DATA FOR PROCESSING: Begin

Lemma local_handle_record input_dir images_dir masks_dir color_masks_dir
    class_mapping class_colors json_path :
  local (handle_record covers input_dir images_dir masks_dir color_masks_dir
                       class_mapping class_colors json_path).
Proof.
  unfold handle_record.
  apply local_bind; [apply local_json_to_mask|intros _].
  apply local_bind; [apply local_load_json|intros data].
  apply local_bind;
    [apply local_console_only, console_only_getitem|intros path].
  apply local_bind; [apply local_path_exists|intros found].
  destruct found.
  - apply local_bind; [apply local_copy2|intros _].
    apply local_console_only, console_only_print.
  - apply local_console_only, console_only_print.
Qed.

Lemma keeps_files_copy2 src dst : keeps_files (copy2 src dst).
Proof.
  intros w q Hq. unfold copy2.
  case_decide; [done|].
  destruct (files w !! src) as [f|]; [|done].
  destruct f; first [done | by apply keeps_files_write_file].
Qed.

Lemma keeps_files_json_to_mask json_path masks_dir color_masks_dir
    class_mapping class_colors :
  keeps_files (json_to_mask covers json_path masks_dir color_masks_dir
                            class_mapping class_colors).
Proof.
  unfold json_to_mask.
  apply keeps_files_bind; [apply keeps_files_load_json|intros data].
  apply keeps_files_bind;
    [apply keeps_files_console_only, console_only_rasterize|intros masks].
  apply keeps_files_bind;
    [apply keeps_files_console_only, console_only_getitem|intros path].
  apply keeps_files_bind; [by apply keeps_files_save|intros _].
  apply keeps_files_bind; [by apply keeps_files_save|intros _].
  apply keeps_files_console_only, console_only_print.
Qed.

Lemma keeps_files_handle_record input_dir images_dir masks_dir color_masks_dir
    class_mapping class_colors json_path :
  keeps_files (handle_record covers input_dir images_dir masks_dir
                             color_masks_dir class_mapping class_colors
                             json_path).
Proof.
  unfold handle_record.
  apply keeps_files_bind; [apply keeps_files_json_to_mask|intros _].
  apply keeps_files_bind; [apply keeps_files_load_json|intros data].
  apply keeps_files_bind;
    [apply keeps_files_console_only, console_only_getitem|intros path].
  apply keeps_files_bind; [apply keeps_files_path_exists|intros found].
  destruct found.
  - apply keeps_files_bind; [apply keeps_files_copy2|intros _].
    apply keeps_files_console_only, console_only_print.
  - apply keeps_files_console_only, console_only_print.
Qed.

DATA FOR PROCESSING: End
DATA FOR PROCESSING: Begin

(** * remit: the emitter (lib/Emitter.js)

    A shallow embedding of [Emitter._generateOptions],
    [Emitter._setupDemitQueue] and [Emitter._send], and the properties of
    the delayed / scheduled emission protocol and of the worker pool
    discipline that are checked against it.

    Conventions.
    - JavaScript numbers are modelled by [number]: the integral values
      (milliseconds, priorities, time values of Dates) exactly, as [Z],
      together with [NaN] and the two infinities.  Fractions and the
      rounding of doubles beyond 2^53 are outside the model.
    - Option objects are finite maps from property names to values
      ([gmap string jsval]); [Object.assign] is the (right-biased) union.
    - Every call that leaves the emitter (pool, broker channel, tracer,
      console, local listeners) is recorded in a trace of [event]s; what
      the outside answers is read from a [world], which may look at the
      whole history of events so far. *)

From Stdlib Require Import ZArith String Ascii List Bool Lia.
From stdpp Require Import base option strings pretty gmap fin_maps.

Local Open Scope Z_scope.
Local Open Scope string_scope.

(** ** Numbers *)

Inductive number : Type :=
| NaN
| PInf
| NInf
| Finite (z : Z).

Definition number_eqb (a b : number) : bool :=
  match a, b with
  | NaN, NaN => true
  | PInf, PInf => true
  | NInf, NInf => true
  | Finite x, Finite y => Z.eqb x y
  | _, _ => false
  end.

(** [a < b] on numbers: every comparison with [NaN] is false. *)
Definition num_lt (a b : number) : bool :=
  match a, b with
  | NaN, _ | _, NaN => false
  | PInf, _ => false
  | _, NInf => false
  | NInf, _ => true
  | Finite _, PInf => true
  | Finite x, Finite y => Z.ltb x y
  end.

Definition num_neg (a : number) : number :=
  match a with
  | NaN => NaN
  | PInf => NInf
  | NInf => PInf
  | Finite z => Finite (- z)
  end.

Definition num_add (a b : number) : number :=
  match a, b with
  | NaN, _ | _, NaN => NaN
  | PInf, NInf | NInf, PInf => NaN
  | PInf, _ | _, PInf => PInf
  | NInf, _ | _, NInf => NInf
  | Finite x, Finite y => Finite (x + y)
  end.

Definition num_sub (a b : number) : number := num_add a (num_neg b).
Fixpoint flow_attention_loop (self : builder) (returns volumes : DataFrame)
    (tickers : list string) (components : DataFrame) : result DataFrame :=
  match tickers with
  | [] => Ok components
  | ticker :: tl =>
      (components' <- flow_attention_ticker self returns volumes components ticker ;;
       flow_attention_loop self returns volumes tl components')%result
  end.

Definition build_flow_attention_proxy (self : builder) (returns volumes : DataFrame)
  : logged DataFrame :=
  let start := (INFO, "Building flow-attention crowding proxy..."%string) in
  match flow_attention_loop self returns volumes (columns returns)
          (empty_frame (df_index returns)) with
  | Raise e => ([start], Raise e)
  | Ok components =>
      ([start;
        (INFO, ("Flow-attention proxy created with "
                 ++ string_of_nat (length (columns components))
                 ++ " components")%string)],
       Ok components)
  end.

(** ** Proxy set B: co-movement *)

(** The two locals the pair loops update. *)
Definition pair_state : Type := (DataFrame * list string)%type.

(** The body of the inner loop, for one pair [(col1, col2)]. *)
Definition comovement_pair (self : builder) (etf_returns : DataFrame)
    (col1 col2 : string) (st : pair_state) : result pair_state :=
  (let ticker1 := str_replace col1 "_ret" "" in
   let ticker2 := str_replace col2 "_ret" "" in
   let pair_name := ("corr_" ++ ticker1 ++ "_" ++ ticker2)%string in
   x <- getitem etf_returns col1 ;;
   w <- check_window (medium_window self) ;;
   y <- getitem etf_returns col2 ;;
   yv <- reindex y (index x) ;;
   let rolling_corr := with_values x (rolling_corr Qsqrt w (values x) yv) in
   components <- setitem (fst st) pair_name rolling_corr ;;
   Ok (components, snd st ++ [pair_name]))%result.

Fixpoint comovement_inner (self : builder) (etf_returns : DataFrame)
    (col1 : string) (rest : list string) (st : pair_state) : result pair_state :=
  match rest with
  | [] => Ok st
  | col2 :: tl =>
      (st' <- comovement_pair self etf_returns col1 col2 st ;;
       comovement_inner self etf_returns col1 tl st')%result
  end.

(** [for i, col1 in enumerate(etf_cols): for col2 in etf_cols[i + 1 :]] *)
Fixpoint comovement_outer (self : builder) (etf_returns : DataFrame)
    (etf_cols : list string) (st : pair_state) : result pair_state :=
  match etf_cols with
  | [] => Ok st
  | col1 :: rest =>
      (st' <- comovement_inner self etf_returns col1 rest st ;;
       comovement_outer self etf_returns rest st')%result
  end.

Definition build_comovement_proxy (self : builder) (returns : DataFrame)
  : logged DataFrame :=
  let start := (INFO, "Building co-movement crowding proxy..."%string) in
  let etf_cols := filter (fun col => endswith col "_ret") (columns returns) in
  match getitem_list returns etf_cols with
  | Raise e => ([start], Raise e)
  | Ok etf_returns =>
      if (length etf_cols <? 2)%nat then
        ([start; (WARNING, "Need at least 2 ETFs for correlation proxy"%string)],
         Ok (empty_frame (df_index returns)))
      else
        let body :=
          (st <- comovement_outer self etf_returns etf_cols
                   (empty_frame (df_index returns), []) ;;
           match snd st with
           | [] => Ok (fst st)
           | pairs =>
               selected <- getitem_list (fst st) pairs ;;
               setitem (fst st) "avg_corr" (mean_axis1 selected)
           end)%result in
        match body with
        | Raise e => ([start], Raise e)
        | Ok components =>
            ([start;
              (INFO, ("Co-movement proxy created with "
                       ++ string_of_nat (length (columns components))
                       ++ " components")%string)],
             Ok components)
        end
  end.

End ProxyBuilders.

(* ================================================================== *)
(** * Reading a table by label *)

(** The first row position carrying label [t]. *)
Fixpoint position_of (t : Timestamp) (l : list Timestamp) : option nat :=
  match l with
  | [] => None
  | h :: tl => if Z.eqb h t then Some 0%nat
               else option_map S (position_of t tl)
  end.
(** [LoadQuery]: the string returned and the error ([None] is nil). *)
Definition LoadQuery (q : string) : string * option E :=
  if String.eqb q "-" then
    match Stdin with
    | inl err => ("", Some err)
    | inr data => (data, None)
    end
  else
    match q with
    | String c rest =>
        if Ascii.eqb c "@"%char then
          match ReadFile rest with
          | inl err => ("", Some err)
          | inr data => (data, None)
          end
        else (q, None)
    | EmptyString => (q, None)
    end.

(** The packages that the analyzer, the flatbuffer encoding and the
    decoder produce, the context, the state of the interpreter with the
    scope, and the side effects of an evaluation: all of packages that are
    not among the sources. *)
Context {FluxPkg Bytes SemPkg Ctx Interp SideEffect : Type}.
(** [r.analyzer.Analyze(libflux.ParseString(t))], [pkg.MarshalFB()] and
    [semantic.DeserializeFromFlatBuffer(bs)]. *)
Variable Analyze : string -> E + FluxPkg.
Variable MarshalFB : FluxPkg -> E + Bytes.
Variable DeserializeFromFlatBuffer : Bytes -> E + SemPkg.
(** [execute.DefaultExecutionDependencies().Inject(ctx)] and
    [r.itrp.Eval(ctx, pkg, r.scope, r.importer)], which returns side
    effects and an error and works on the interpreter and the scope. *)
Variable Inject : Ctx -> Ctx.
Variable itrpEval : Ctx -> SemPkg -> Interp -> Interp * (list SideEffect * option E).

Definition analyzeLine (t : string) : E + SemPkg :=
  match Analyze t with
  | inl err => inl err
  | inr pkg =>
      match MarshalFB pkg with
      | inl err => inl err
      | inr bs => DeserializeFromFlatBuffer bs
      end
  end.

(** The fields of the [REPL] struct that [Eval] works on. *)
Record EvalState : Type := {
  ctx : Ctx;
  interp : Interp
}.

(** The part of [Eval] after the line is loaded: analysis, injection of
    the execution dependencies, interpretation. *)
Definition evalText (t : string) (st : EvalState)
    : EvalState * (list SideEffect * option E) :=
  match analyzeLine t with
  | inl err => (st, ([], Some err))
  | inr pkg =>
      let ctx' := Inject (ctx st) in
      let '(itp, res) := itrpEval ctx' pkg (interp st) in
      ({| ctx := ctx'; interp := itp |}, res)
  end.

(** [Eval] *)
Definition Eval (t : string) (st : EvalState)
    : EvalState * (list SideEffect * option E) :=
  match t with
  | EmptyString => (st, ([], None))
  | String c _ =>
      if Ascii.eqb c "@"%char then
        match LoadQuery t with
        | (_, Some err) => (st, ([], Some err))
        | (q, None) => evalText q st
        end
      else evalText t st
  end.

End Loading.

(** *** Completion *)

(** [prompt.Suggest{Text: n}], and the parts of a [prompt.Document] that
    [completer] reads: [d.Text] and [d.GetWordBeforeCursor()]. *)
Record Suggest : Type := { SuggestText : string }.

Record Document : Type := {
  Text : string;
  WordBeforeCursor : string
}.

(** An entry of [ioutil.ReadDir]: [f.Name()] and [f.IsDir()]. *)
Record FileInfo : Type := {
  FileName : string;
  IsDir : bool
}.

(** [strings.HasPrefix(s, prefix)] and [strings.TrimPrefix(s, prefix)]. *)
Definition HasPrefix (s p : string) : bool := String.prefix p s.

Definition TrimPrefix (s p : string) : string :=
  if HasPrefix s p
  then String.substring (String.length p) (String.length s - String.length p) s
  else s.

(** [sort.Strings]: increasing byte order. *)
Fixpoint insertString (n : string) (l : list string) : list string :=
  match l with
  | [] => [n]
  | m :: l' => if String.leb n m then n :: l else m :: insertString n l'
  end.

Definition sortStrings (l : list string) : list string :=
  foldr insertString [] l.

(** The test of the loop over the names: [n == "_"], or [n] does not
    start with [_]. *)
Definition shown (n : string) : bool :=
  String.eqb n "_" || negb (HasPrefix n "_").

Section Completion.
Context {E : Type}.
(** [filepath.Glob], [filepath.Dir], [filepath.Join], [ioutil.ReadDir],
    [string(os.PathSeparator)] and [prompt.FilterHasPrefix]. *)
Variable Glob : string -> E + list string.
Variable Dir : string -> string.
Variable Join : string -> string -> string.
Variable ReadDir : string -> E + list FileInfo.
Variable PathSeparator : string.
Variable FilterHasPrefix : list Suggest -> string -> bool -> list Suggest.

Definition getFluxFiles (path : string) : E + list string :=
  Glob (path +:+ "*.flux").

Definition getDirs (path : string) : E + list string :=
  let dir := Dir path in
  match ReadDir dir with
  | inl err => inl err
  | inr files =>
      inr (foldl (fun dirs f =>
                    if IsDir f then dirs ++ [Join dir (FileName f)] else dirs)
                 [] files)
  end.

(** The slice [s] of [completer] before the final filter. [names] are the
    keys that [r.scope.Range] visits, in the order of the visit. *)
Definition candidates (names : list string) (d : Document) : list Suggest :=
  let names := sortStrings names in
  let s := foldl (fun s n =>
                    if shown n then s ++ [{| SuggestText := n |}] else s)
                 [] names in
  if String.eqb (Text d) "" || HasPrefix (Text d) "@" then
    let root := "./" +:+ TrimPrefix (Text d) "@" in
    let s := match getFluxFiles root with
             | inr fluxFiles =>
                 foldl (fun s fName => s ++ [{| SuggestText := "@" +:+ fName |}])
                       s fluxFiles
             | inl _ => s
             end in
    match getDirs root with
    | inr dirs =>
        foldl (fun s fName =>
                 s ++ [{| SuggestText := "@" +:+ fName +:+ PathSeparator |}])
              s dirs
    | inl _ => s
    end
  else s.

DATA FOR PROCESSING: End

GOAL OF THE EXERCISE → Since only part of the listing is wanted, copy exactly the lines from the one holding "NInf => NInf" to the one holding "(** ** Proxy set B: co-movement *)", both included.

RESULT OF THIS EXERCISE →
  | NInf, _ | _, NInf => NInf
  | Finite x, Finite y => Finite (x + y)
  end.

Definition num_sub (a b : number) : number := num_add a (num_neg b).
Fixpoint flow_attention_loop (self : builder) (returns volumes : DataFrame)
    (tickers : list string) (components : DataFrame) : result DataFrame :=
  match tickers with
  | [] => Ok components
  | ticker :: tl =>
      (components' <- flow_attention_ticker self returns volumes components ticker ;;
       flow_attention_loop self returns volumes tl components')%result
  end.

Definition build_flow_attention_proxy (self : builder) (returns volumes : DataFrame)
  : logged DataFrame :=
  let start := (INFO, "Building flow-attention crowding proxy..."%string) in
  match flow_attention_loop self returns volumes (columns returns)
          (empty_frame (df_index returns)) with
  | Raise e => ([start], Raise e)
  | Ok components =>
      ([start;
        (INFO, ("Flow-attention proxy created with "
                 ++ string_of_nat (length (columns components))
                 ++ " components")%string)],
       Ok components)
  end.

(** ** Proxy set B: co-movement *)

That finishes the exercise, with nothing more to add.